<<<<

(** With usable options the widget made by the callback shows the text
    that [create] read from the accessor. *)
Lemma create_loaded_seeded (p : Pending) (w : World) :
  usable (p_options p) w ->
  exists w' e m,
    create_loaded p w = Returns tt w' /\
    createCompleted p w w' /\
    editors w' !! fresh (dom (editors w)) = Some e /\
    ed_container e = p_element p /\
    ed_position e = None /\
    models w' !! ed_model e = Some m /\
    tm_value m = p_startingEditorValue p.
Proof.
  intros Husable.
  destruct (create_loaded_spec p w) as (w' & Hrun & Hdone).
  destruct (parseOptions_usable _ _ Husable) as (l & h1 & o' & Hparse & Hl).
  exists w'.
  cut (exists e m,
         editors w' !! fresh (dom (editors w)) = Some e /\
         ed_container e = p_element p /\
         ed_position e = None /\
         models w' !! ed_model e = Some m /\
         tm_value m = p_startingEditorValue p).
  { intros (e & m & Hfacts). by exists e, m. }
  clear Hdone. revert Hrun. unfold create_loaded.
  unfold bind at 1. rewrite Hparse.
  unfold getProp at 1. rewrite bind_gets.
  set (language := readProp (VObj l) "language" (with_heap h1 w)).
  unfold bind at 1, createModel, bind at 1, newModel, ret.
  cbn [models with_heap].
  set (r := fresh (dom (models w))).
  set (w2 := with_models _ (with_heap h1 w)).
  unfold setProp at 1. rewrite bind_modify.
  set (w3 := writeProp (VObj l) "model" (VModel r) w2).
  assert (readProp (VObj l) "model" w3 = VModel r) as Hset.
  { unfold w3, readProp, writeProp, w2. cbn [heap with_models with_heap].
    rewrite Hl. cbn [heap with_heap]. rewrite lookup_insert_eq.
    unfold prop. by rewrite lookup_insert_eq. }
  assert (models w3 = <[r := mkTextModel (p_startingEditorValue p) language 0]> (models w))
    as Hmodels by (unfold w3; by rewrite models_writeProp).
  assert (editors w3 = editors w) as Heditors.
  { unfold w3, writeProp, w2. cbn [heap with_models with_heap]. by rewrite Hl. }
  unfold bind at 1. rewrite monaco_editor_create_spec.
  unfold shownModel, modelsAfterCreate. rewrite Hset, Heditors.
  set (h := fresh (dom (editors w))).
  unfold call at 1. rewrite bind_modify.
  unfold addDisposeCallback at 1. rewrite bind_modify.
  rewrite bind_gets. unfold modify.
  clearbody w3. intros Hrun. injection Hrun as Hw'.
  eexists. eexists. rewrite <- Hw'.
  match goal with |- context [assign ?k h ?ww] =>
    destruct (assign_fields k h ww) as (_ & _ & _ & Am & Ae & _) end.
  rewrite Am, Ae.
  unfold with_disposeCallbacks, with_editors, with_models.
  cbn [dom_ids heap observables models editors monacoEditors loading
       disposeCallbacks].
  rewrite alter_insert_eq, lookup_insert_eq.
  split; [reflexivity|].
  unfold onDidChangeModelContent. cbn [ed_container ed_position ed_model].
  split; [reflexivity|]. split; [reflexivity|].
  rewrite Hmodels, lookup_insert_eq. split; reflexivity.
Qed.
(* ===== verification/BitArray.v ===== *)
(** * libs/common/bit_array.go: the bit arrays used for votes and block parts

    A [*BitArray] is an [option BitArray] ([None] is the nil pointer); [Elems]
    holds uint64 words. Operations that mutate the receiver return the new
    array. The specification reads an array as the function [bit] from
    positions to booleans. *)

From Stdlib Require Import ZArith Lia List Bool Strings.Byte.
From stdpp Require Import base list sets.
From S2P Require Import Prelude.
Local Open Scope Z_scope.

Record BitArray := mkBitArray { Bits : Z; Elems : list Z }.

(** The words of an array of the given size. *)
Definition zero_elems (bits : Z) : list Z := replicate (Z.to_nat ((bits + 63) ÷ 64)) 0.

(** The longest slice of words [make] accepts: 2^48 bytes on 64-bit Linux. *)
Definition maxElems : Z := 2 ^ 45.

(** [make([]uint64, (bits+63)/64)]: the sum wraps, and [make] panics when the length is negative or too large. *)
Definition make_elems (bits : Z) : outcome (list Z) :=
  let n := wrap64 (bits + 63) ÷ 64 in
  if (n <? 0) || (maxElems <? n) then Panic else Ret (replicate (Z.to_nat n) 0).

Definition NewBitArray (bits : Z) : outcome (option BitArray) :=
  if bits <=? 0 then Ret None
  else es ← make_elems bits; Ret (Some {| Bits := bits; Elems := es |}).

(** [NewBitArray] where the size is the length of a slice, which is in memory and thus below the limit of [make]
    ([NewBitArray_small]). *)
Definition NewBitArray_len (bits : Z) : option BitArray :=
  if bits <=? 0 then None
  else Some {| Bits := bits; Elems := zero_elems bits |}.

Definition Size (bA : option BitArray) : Z :=
  match bA with None => 0 | Some b => Bits b end.

(** [uint64(1) << uint(i%64)]: the conversion of a negative remainder is a huge
    shift count, which gives 0. *)
Definition mask (i : Z) : Z := shl64 1 (wrapu64 (Z.rem i 64)).
(* ===== verification/Types.v ===== *)
(** * types: identifiers, votes, commits and proposals

    The data the consensus exchanges (types/block.go, types/vote.go,
    types/proposal.go, types/canonical.go, types/part_set.go) and its basic
    validation. Times are integers (nanoseconds). The amino codec is a parameter:
    [marshalVote], [marshalProposal] are [cdc.MarshalBinaryLengthPrefixed] at the
    canonical structures, [marshalPartSetHeader] is [cdc.MarshalBinaryBare] at a
    part-set header. A nil [*CommitSig] or [*Vote] is [None]. *)

From Stdlib Require Import ZArith Lia List Bool Strings.Byte.
From stdpp Require Import base list sets countable.
From S2P Require Import Prelude BitArray.
Local Open Scope Z_scope.

(** ** signed_msg_type.go *)

(** A [SignedMsgType] is a byte. *)
Notation SignedMsgType := Z (only parsing).
Definition PrevoteType : SignedMsgType := 1.
Definition PrecommitType : SignedMsgType := 2.
Definition ProposalType : SignedMsgType := 32.

Definition IsVoteTypeValid (t : SignedMsgType) : bool :=
  (t =? PrevoteType) || (t =? PrecommitType).

(** Sizes of tmhash, of an address and of a signature. *)
Definition tmhashSize : Z := 32.
Definition AddressSize : Z := 20.
Definition MaxSignatureSize : Z := 64.

(** ** validation.go *)

(** [true] when there is no error. *)
Definition ValidateHash (h : bytes) : bool :=
  negb ((0 <? zlen h) && negb (zlen h =? tmhashSize)).

(** ** part_set.go: headers *)

Record PartSetHeader := mkPartSetHeader { psh_Total : Z; psh_Hash : bytes }.

#[export] Instance PartSetHeader_eq_dec : EqDecision PartSetHeader.
Proof. solve_decision. Defined.

Definition PartSetHeader_IsZero (psh : PartSetHeader) : bool :=
  (psh_Total psh =? 0) && (zlen (psh_Hash psh) =? 0).
(** ** Lookup by address *)

Definition sorted (l : list Validator) : Prop := StronglySorted bytes_lt (map val_Address l).

Lemma sorted_cons v l :
  sorted (v :: l) ↔ sorted l ∧ ∀ w, w ∈ l → bytes_lt (val_Address v) (val_Address w).
Proof.
  unfold sorted. simpl. split.
  - intros H. apply StronglySorted_inv in H as [H1 H2]. split; [done|].
    intros w Hw. rewrite List.Forall_forall in H2. apply H2, in_map. by apply list_elem_of_In.
  - intros [H1 H2]. constructor; [done|]. apply List.Forall_forall.
    intros a (w & <- & Hw)%in_map_iff. by apply H2, list_elem_of_In.
Qed.

Lemma sorted_lookup l i j v w :
  sorted l → l !! i = Some v → l !! j = Some w → (i < j)%nat →
  bytes_lt (val_Address v) (val_Address w).
Proof.
  revert i j. induction l as [|x l IH]; intros i j Hs Hi Hj Hlt; [by rewrite lookup_nil in Hi|].
  apply sorted_cons in Hs as [Hs Hx]. destruct j as [|j]; [lia|]. simpl in Hj.
  destruct i as [|i]; simplify_eq/=; [|eapply IH; eauto; lia].
  apply Hx. by eapply list_elem_of_lookup_2.
Qed.

Lemma sorted_inj l i j v w :
  sorted l → l !! i = Some v → l !! j = Some w → val_Address v = val_Address w → i = j.
Proof.
  intros Hs Hi Hj E. destruct (decide (i < j)%nat) as [Hlt|].
  { destruct (bytes_lt_ne _ _ (sorted_lookup l i j v w Hs Hi Hj Hlt) E). }
  destruct (decide (j < i)%nat) as [Hlt|]; [|lia].
  destruct (bytes_lt_ne _ _ (sorted_lookup l j i w v Hs Hj Hi Hlt) (eq_sym E)).
Qed.

(** The sign of [bytes.Compare(a, b) <= 0]. *)
Definition le_addr (a b : bytes) : bool := match bytes_compare a b with Gt => false | _ => true end.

>>>>

Extract exactly and only the lines above from the line containing "(** ** Lookup by address *)" through the line containing "revert i j.", both end lines included.

(** ** Lookup by address *)

Definition sorted (l : list Validator) : Prop := StronglySorted bytes_lt (map val_Address l).

Lemma sorted_cons v l :
  sorted (v :: l) ↔ sorted l ∧ ∀ w, w ∈ l → bytes_lt (val_Address v) (val_Address w).
Proof.
  unfold sorted. simpl. split.
  - intros H. apply StronglySorted_inv in H as [H1 H2]. split; [done|].
    intros w Hw. rewrite List.Forall_forall in H2. apply H2, in_map. by apply list_elem_of_In.
  - intros [H1 H2]. constructor; [done|]. apply List.Forall_forall.
    intros a (w & <- & Hw)%in_map_iff. by apply H2, list_elem_of_In.
Qed.

Lemma sorted_lookup l i j v w :
  sorted l → l !! i = Some v → l !! j = Some w → (i < j)%nat →
  bytes_lt (val_Address v) (val_Address w).
Proof.
  revert i j. induction l as [|x l IH]; intros i j Hs Hi Hj Hlt; [by rewrite lookup_nil in Hi|].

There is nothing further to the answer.